Gopal Krishna Gokhale got intensive training in India Economics by Justice Mahadev Govind Ranade and G.V. Joshi. Some historians have even called him ‘a protégé’ of social reformer Justice Mahadev Govind Ranade.

Gopal Krishna Gokhale was not a “good orator” as it was not in his nature to use strong and forceful language as was the case with his other well-known Colleges like Tilak, Dadabhai Naoroji and RC Dutt.

As a speaker, Gopal Krishna Gokhale was gentle, courteous, reasonable, non-flamboyant and lucid. He always favoured detailed knowledge and the careful, cool and logical presentation and analysis of data. All these reflected in his speeches that did not entertain or hurt; however, they slowly drew the listener’s or reader’s attention by their intense intellectual power.

Gopal Krishna Gokhale got famous, primarily, for his budget speeches that were reported widely by the newspapers whose readers used to wait eagerly for their morning copy.
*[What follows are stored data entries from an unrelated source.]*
Definition volume : rule := on_normalized
  "(?:pon|ajusta) el volumen (\d{1,3})"
  (λ g, n ← group_int 1 g; answer (intent "audio_volume" [("percent"%string, VInt n)])).

Definition timer_seconds : rule := on_normalized
  "(?:crea|crear) (?:un )?temporizador (\d+)"
  (λ g, n ← group_int 1 g;
    answer (intent "timer_create" [("seconds"%string, VInt n); ("label"%string, VStr (u "Pipα timer"))])).

Definition timer : rule := on_normalized
  "temporizador de (\d+) minutos?"
  (λ g, n ← group_int 1 g;
    answer (intent "timer_create" [("seconds"%string, VInt (n * 60)); ("label"%string, VStr (u "Pipα timer"))])).

Definition configured_process : rule := on_original
  ("(?:abre|abrir|inicia|iniciar|ejecuta|ejecutar) "
   ++ "(?:(?:el|la|un|una) )?(?:(?:proceso|programa|app|aplicaci[oó]n) )?(.+)")%string
  (with_text "open_app" "app").

(** The sequence of the parser. *)
Definition rules : list rule :=
  media_phrases
  ++ device_phrases
  ++ open_phrases
  ++ [configured_app; whatsapp_compose; whatsapp_colon_direct; whatsapp_colon_message; whatsapp_colon_service;
   whatsapp_message_colon; whatsapp_open_and_write_colon; whatsapp_message; whatsapp_message_prefix;
   whatsapp_message_service_first_phone; whatsapp_message_service_first_contact;
   whatsapp_contact_alternative; whatsapp_contact_message; whatsapp_contact_message_prefix;
   whatsapp_contact; whatsapp_chat_open; whatsapp_phone_open; whatsapp_contact_open; discord_call_contact;
   discord_call_contact_prefix; discord_call_contact_service_first; discord_call_contact_flexible;
   discord_call_server_channel_suffix; discord_call_channel_suffix; discord_open_server_channel_suffix;
   discord_open_channel_suffix; discord_channel_contact; discord_chat_contact; discord_contact_short;
   discord_call_server_channel; discord_call_channel; discord_contact; discord_server_channel;
   discord_channel; league_cancel; league_queue_status]
  ++ league_status_phrases
  ++ [timer_list; timer_cancel; open_url; media_action; search; search_suffix; search_subject]
  ++ music_open_phrases
  ++ [music_search; music_search_natural; music_request; music_request_natural; music_request_without_service;
   music_deictic; music_listen; song_search; music_search_suffix; league_wait; league_search; volume;
   timer_seconds; timer; configured_process].
(* ===== verification/IntentFacts.v ===== *)
(** * What the intent adapter promises

    Every text the Core accepts gets an answer, and the answer is a call of one
    of a fixed set of tools with arguments of a fixed shape: pieces of the
    text, identifiers of 17 to 20 digits, bounded numbers.  The parsers form
    the instance of the interface [IntentParser] of the Core. *)
From S2P Require Import Prelude Dict Value TextPolicy PyText Regex Core Intents.

(** A verbatim part of a text. *)
Definition piece (text w : pystr) : Prop := ∃ x y, text = x ++ w ++ y.

Lemma piece_trans a b c : piece a b → piece b c → piece a c.
Proof. intros (x & y & ->) (v & z & ->). exists (x ++ v), (z ++ y). by rewrite <- !app_assoc. Qed.
Lemma piece_strip a w : piece a w → piece a (strip w).
Proof. intros Hw. eapply piece_trans; [done|]. destruct (strip_segment w) as (p & q & Hs). by exists p, q. Qed.
Lemma piece_drop a w n : piece a w → piece a (drop n w).
Proof. intros Hw. eapply piece_trans; [done|]. exists (take n w), []. by rewrite app_nil_r, take_drop. Qed.

#[export] Hint Resolve piece_strip piece_drop : pipa.

(** Membership in a list that is written out. *)
Ltac listed := cbv; repeat first [apply list_elem_of_here | apply list_elem_of_further].

(** Calls without arguments. *)
Definition PLAIN_TOOLS : list literal :=
  ["system_status"; "integration_status"; "system_power"; "system_network"; "audio_mute"; "audio_unmute";
   "system_lock"; "discord_open_app"; "whatsapp_open"; "music_open"; "league_open"; "open_codex";
   "league_cancel"; "league_search_status"; "league_status"; "timer_list"]%string.
(** Calls with one argument, a piece of the text. *)
Definition TEXT_TOOLS : list (literal * literal) :=
  [("open_app", "app"); ("whatsapp_contact_open", "contact"); ("discord_call", "contact");
   ("discord_contact", "contact"); ("web_search", "query"); ("music_search", "term")]%string.
Definition MEDIA_ACTIONS : list literal := ["play_pause"; "next"; "previous"; "stop"]%string.
Definition LEAGUE_QUEUES : list literal :=
  ["normal_draft"; "ranked_solo"; "ranked_flex"; "aram"; "swiftplay"]%string.
Definition CHANNEL_TOOLS : list literal := ["discord_open"; "discord_call_channel"]%string.

Definition snowflake (w : pystr) : Prop := Forall (λ c, ascii_digit c = true) w ∧ 17 <= len w <= 20.
Definition phone_char `{UnicodeText} (c : Z) : Prop :=
  c = 43 ∨ is_decimal c = true ∨ is_space c = true ∨ c ∈ u "().-".
Definition phone_text `{UnicodeText} (w : pystr) : Prop := Forall phone_char w ∧ len w <= 25.

Section Facts.
Context `{T : UnicodeText} {HT : UnicodeTextLaws T}.

(** The calls the parser may make of a text. *)
Inductive intent_ok (text : pystr) : ParsedIntent → Prop :=
| plain_ok tool : tool ∈ PLAIN_TOOLS → intent_ok text (intent tool [])
| text_ok tool name w : (tool, name) ∈ TEXT_TOOLS → piece text w → intent_ok text (intent tool [(name, VStr w)])
| contact_ok w m : piece text w → piece text m →
    intent_ok text (intent "whatsapp_contact" [("contact"%string, VStr w); ("message"%string, VStr m)])
| compose_ok w m : piece text w → phone_text w → piece text m →
    intent_ok text (intent "whatsapp_compose" [("phone"%string, VStr w); ("message"%string, VStr m)])
| phone_ok w : piece text w → phone_text w → intent_ok text (intent "whatsapp_phone_open" [("phone"%string, VStr w)])
| media_ok action : action ∈ MEDIA_ACTIONS → intent_ok text (intent "media_action" [("action"%string, VStr (u action))])
| channel_ok tool c : tool ∈ CHANNEL_TOOLS → snowflake c → intent_ok text (intent tool [("channel_id"%string, VStr c)])
| guild_ok tool g c : tool ∈ CHANNEL_TOOLS → snowflake g → snowflake c →
    intent_ok text (intent tool [("guild_id"%string, VStr g); ("channel_id"%string, VStr c)])
| url_ok w : piece text w → Forall (λ c, is_space c = false) w → intent_ok text (intent "open_url" [("url"%string, VStr w)])
| timer_id_ok w : piece text w → 1 <= len w <= 32 → intent_ok text (intent "timer_cancel" [("timer_id"%string, VStr w)])
| queue_ok queue : queue ∈ LEAGUE_QUEUES → intent_ok text (intent "league_search" [("queue"%string, VStr (u queue))])
| wait_ok n : 1 <= n <= 300 → intent_ok text (intent "league_wait" [("seconds"%string, VInt n)])
| volume_ok n : 0 <= n <= 999 → intent_ok text (intent "audio_volume" [("percent"%string, VInt n)])
| timer_ok n : 0 <= n →
    intent_ok text (intent "timer_create" [("seconds"%string, VInt n); ("label"%string, VStr (u "Pipα timer"))]).

(** ** Patterns *)

Definition sure (pattern : literal) (n : nat) : bool :=
  match compile (u pattern) with Some r => closes n r | None => false end.
Definition group_bodies (pattern : literal) (n : nat) : list regex :=
  match compile (u pattern) with Some r => bodies n r | None => [] end.
Definition well_formed (pattern : literal) : bool :=
  match compile (u pattern) with Some _ => true | None => false end.

Lemma re_fullmatch_total ic pattern text : well_formed pattern = true → ∃ m, re_fullmatch ic (u pattern) text = Ok m.
Proof using Type. unfold well_formed, re_fullmatch. destruct (compile (u pattern)); [by eexists|done]. Qed.

Lemma sure_well_formed pattern n : sure pattern n = true → well_formed pattern = true.
Proof using Type. unfold sure, well_formed. by destruct (compile (u pattern)). Qed.

(** What is known of a group of a match. *)
Lemma matched_group ic pattern text g n w :
  re_fullmatch ic (u pattern) text = Ok (Some g) → group n g = Some w →
  piece text w ∧ ∃ b, b ∈ group_bodies pattern n ∧ consumes ic b w.
Proof using Type.
  unfold re_fullmatch, group_bodies. destruct (compile (u pattern)) as [r|]; [|done].
  intros [= Hm] Hg. by destruct (group_holds _ _ _ _ _ _ Hm Hg) as [Hb Hp].
Qed.

Lemma matched_sure ic pattern text g n :
  re_fullmatch ic (u pattern) text = Ok (Some g) → sure pattern n = true → ∃ w, group n g = Some w.
Proof using Type.
  unfold re_fullmatch, sure. destruct (compile (u pattern)) as [r|]; [|done].
  intros [= Hm] Hs. by eapply group_defined.
Qed.

(** The text of group [n], with the one expression the group has. *)
Lemma matched_body ic pattern text g n b :
  re_fullmatch ic (u pattern) text = Ok (Some g) → sure pattern n = true → group_bodies pattern n = [b] →
  ∃ w, group n g = Some w ∧ piece text w ∧ consumes ic b w.
Proof using Type.
  intros Hm Hs Hb. destruct (matched_sure _ _ _ _ _ Hm Hs) as [w Hw].
  destruct (matched_group _ _ _ _ _ _ Hm Hw) as (Hp & b' & Hin & Hc).
  rewrite Hb in Hin. apply list_elem_of_singleton in Hin as ->. by exists w.
Qed.

Lemma matched_text ic pattern text g n :
  re_fullmatch ic (u pattern) text = Ok (Some g) → sure pattern n = true → ∃ w, group n g = Some w ∧ piece text w.
Proof using Type.
  intros Hm Hs. destruct (matched_sure _ _ _ _ _ Hm Hs) as [w Hw]. exists w. split; [done|].
  by apply (matched_group _ _ _ _ _ _ Hm Hw).
Qed.

(** *** The expressions of the groups that are not free text *)

Definition phone_body : regex :=
  Seq (Chr (Set_ false [One 43; Decimal]))
      (Rep true 6 (Some 24%nat) (Set_ false [Decimal; Space; One 40; One 41; One 46; One 45])).
Definition snowflake_body : regex := Rep true 17 (Some 20%nat) (Set_ false [Range 48 57]).
Definition digits_body (hi : option nat) : regex := Rep true 1 hi (Set_ false [Decimal]).
Definition literal_body (l : literal) : regex := sequence ((λ c, Chr (Lit c)) <$> u l).
Arguments literal_body l%_string_scope.

(** A character without case matches itself only. *)
Lemma one_match ic a c :
  is_ascii a = true → ascii_alpha a = false → item_match ic (One a) c = true → c = a.
Proof using HT.
  intros Ha Hn. unfold item_match. destruct ic; [|lia]. intros [Hc|[_ Hc]%andb_true_iff]%orb_true_iff.
  - unfold lower_ascii, ascii_alpha, ascii_upper, ascii_lower, is_ascii in *. repeat case_match; lia.
  - apply (case_alike_letter a c Ha) in Hc as [Hc _]. congruence.
Qed.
He virtually changed the Legislative Council into an open university for catering political education to the people of the country.

It was his first budget speech on 26 March 1902 that earned him the name and fame of ‘the greatest parliamentarian that India has produced’.

In that historic session of the Parliament, when Edward Law, the Finance Member, presented the budget of a seven-crore-rupees surplus, he received congratulations of the house with great pride.

When Gopal Krishna Gokhale started to speak he began by saying that he could not ‘conscientiously join in the congratulations because of the huge surplus’. For him surplus budget did not bring the good news; on the contrary, the surplus budget, for G.K. Gokhale, “illustrated the utter absence of a due correspondence between the condition of the country and the condition of the finances of the country”.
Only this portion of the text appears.